## Exercise directions
Could you set down exactly the lines of the data below, starting at the one that holds "(** [filepath.Join] of two elements *)" and ending at the one that holds "(** jsoniter's [skipNumber], given", both included, and only those?

Dataset records:
+ + + +
(** X7.  The first start caches the location.  With no saved file, a
    writable default path and an answer of the query by IP whose latitude and
    longitude are nonzero numbers that [EarthLocation] accepts, the
    constructor of the tracker ends normally with that [EarthLocation] and
    leaves the record in the file; every later start from that file system
    ends normally with the same record and the same [EarthLocation],
    whatever the network answers then. *)
Theorem tracker_first_start_caches (net : Network) (fs : FileSystem)
    (g : Geocoded) (latitud longitud : PyVal) (loc : EarthLocation) :
  files fs !! "ubicacion_config.json" = None ->
  "ubicacion_config.json" ∉ unwritable fs ->
  geocode net "ip" Me = inr g -> ok g = true ->
  latlng g = Some (latitud, longitud) ->
  truthy latitud = true -> truthy longitud = true ->
  format_6f latitud = None -> format_6f longitud = None ->
  EarthLocation_new latitud longitud (PyInt 0) = inr loc ->
  exists fs' kvs,
    let started :=
      {| Tracker.ubicacion_manager :=
           {| ubicacion_actual := PyDict kvs; earth_location := Some loc |};
         Tracker.earth_location := Some loc |} in
    Tracker.new net fs = (started, fs', inr tt) /\
    files fs' !! "ubicacion_config.json" = Some (JsonDocument (PyDict kvs)) /\
    assoc "latitud" kvs = Some latitud /\
    assoc "longitud" kvs = Some longitud /\
    forall net', Tracker.new net' fs' = (started, fs', inr tt).
Proof.
  intros Hnofile Hw Hg Hok Hll Hlat Hlon Hflat Hflon Hloc.
  eexists _, _. split; [|split; [|split; [|split]]].
  - unfold Tracker.new, Tracker.inicializar_ubicacion, cargar_ubicacion.
    rewrite Hnofile. simpl.
    unfold obtener_ubicacion, obtener_ubicacion_automatica.
    rewrite Hg, Hok, Hll, Hlat, Hlon. simpl. rewrite Hloc. simpl.
    unfold guardar_ubicacion, write_file. simpl.
    rewrite decide_False by exact Hw.
    unfold imprimir_ubicacion. simpl. rewrite Hflat, Hflon. reflexivity.
  - simpl. apply lookup_insert_eq.
  - reflexivity.
  - reflexivity.
  - intros net'.
    unfold Tracker.new, Tracker.inicializar_ubicacion.
    cbn [Tracker.ubicacion_manager].
    rewrite (cargar_ubicacion_dict init _ "ubicacion_config.json" _
               (lookup_insert_eq _ _ _)).
    simpl. rewrite Hlat, Hlon. simpl. rewrite Hloc. simpl.
    unfold imprimir_ubicacion. simpl. rewrite Hflat, Hflon. reflexivity.
Qed.

(** X8.  An answer of the query by IP that is [ok] and has no coordinates
    stops the tracker at every start.  With no saved file and a writable
    default path, the constructor saves the record with its empty latitude,
    then leaves with the [TypeError] that formatting [None] with [.6f]
    raises in [imprimir_ubicacion]; every later start loads that record,
    builds no [EarthLocation] and leaves with the same exception, whatever
    the network answers then. *)
Theorem tracker_start_without_coordinates (net : Network) (fs : FileSystem)
    (g : Geocoded) :
  files fs !! "ubicacion_config.json" = None ->
  "ubicacion_config.json" ∉ unwritable fs ->
  geocode net "ip" Me = inr g -> ok g = true -> latlng g = None ->
  exists fs' kvs,
    let stopped :=
      {| Tracker.ubicacion_manager :=
           {| ubicacion_actual := PyDict kvs; earth_location := None |};
         Tracker.earth_location := None |} in
    let raised :=
      inl "unsupported format string passed to NoneType.__format__" in
    Tracker.new net fs = (stopped, fs', raised) /\
    files fs' !! "ubicacion_config.json" = Some (JsonDocument (PyDict kvs)) /\
    assoc "latitud" kvs = Some PyNone /\
    forall net', Tracker.new net' fs' = (stopped, fs', raised).
Proof.
  intros Hnofile Hw Hg Hok Hll.
  eexists _, _. split; [|split; [|split]].
  - unfold Tracker.new, Tracker.inicializar_ubicacion, cargar_ubicacion.
    rewrite Hnofile. simpl.
    unfold obtener_ubicacion, obtener_ubicacion_automatica.
    rewrite Hg, Hok, Hll. simpl.
    unfold guardar_ubicacion, write_file. simpl.
    rewrite decide_False by exact Hw. reflexivity.
  - simpl. apply lookup_insert_eq.
  - reflexivity.
  - intros net'.
    unfold Tracker.new, Tracker.inicializar_ubicacion.
    cbn [Tracker.ubicacion_manager].
    rewrite (cargar_ubicacion_dict init _ "ubicacion_config.json" _
               (lookup_insert_eq _ _ _)).
    reflexivity.
Qed.
(** ** The alias lookup *)

(** X21. The alias lookup takes the first set, in the order of the list,
    that has the id as a member, and finds none exactly when no set has
    it. *)
Theorem find_matching_set_first :
  forall o sets,
    (forall A,
       find_matching_set o sets = Some A
       <-> exists pre post,
             sets = (pre ++ A :: post)%list /\ In o A
             /\ forall B, In B pre -> ~ In o B)
    /\ (find_matching_set o sets = None <-> forall B, In B sets -> ~ In o B).
Proof.
  intros o sets. induction sets as [| S rest [IH1 IH2]]; simpl.
  - split.
    + intros A. split; [discriminate |].
      intros [pre [post [H _]]]. destruct pre; discriminate.
    + split; [intros _ B [] | reflexivity].
  - destruct (PyStr.mem o S) eqn:E.
    + apply mem_In in E. split.
      * intros A. split.
        -- intros H. injection H as <-. exists [], rest. simpl. auto.
        -- intros [pre [post [H [HA Hpre]]]]. destruct pre as [| P pre].
           ++ simpl in H. injection H as -> _. reflexivity.
           ++ simpl in H. injection H as -> _.
              exfalso. exact (Hpre P (or_introl eq_refl) E).
      * split; [discriminate |]. intros H. exfalso. exact (H S (or_introl eq_refl) E).
    + assert (N : ~ In o S) by (intros H; apply mem_In in H; congruence).
      split.
      * intros A. rewrite IH1. split.
        -- intros [pre [post [-> [HA Hpre]]]]. exists (S :: pre), post.
           split; [reflexivity |]. split; [exact HA |].
           intros B [<- | HB]; [exact N | exact (Hpre B HB)].
        -- intros [pre [post [H [HA Hpre]]]]. destruct pre as [| P pre].
           ++ simpl in H. injection H as -> _. contradiction.
           ++ simpl in H. injection H as -> ->. exists pre, post.
              split; [reflexivity |]. split; [exact HA |].
              intros B HB. apply Hpre. right. exact HB.
      * rewrite IH2. split.
        -- intros H B [<- | HB]; [exact N | exact (H B HB)].
        -- intros H B HB. apply H. right. exact HB.
Qed.
(** * r-proc: the concurrent processing engine

    A shallow embedding of [Processor] (discovery, admission-controlled
    worker dispatch, per-file decode / match / write and cooperative
    shutdown) and of the library calls it is built from, together with
    the properties of the engine that the specification states. *)

From Stdlib Require Import Ascii String NArith Lia.
From stdpp Require Import base option list gmap strings.

Local Open Scope string_scope.
Set Warnings "-register-all".

(** ** Library code outside the repository

    The engine calls into the Go standard library and three third-party
    packages.  What these calls do on the inputs the engine is specified
    for is written out below; the parts that depend on tables or parsers
    of those libraries are collected here as an interface. *)

(** Syntax of a compiled pattern: the regular core of the RE2 syntax,
    with the two line anchors at the ends of the pattern. *)
Inductive re : Type :=
| ReNone
| ReEps
| ReChar (c : ascii)
| ReAny
| ReCat (r1 r2 : re)
| ReAlt (r1 r2 : re)
| ReStar (r : re).

Record Regexp : Type := mkRegexp {
  anchorBegin : bool;   (* pattern starts with ^ *)
  body : re;
  anchorEnd : bool      (* pattern ends with $ *)
}.

Class GoLibrary : Type := {
  (** [strings.Map(unicode.ToLower, s)], taken by [strings.ToLower] when
      [s] has a byte outside ASCII *)
  unicode_ToLower : string → string;
  (** the [hasUnicode] tail of [strings.EqualFold], entered at the first
      position where either string has a byte outside ASCII *)
  unicode_EqualFold : string → string → bool;
  (** [filepath.Join] of two elements *)
  filepath_Join : string → string → string;
  (** [regexp.Compile]; [None] is a syntax error *)
  regexp_Compile : string → option Regexp;
  (** jsoniter's decoding of [\uXXXX] inside a string, given the input
      after [\u]: the decoded bytes and the remaining input *)
  json_readU4 : string → option (string * string);
  (** jsoniter's [skipNumber], given the input at the first byte of the
      number: the input that is left after it, [None] for a number it
      rejects *)
  json_skipNumber : string → option string;
  (** an iterator only moves forward *)
  json_readU4_forward : ∀ s bytes rest,
    json_readU4 s = Some (bytes, rest) → (String.length rest ≤ String.length s)%nat;
  json_skipNumber_forward : ∀ s rest,
    json_skipNumber s = Some rest → (String.length rest < String.length s)%nat
}.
+ + + +
## Task solution
  (** [filepath.Join] of two elements *)
  filepath_Join : string → string → string;
  (** [regexp.Compile]; [None] is a syntax error *)
  regexp_Compile : string → option Regexp;
  (** jsoniter's decoding of [\uXXXX] inside a string, given the input
      after [\u]: the decoded bytes and the remaining input *)
  json_readU4 : string → option (string * string);
  (** jsoniter's [skipNumber], given the input at the first byte of the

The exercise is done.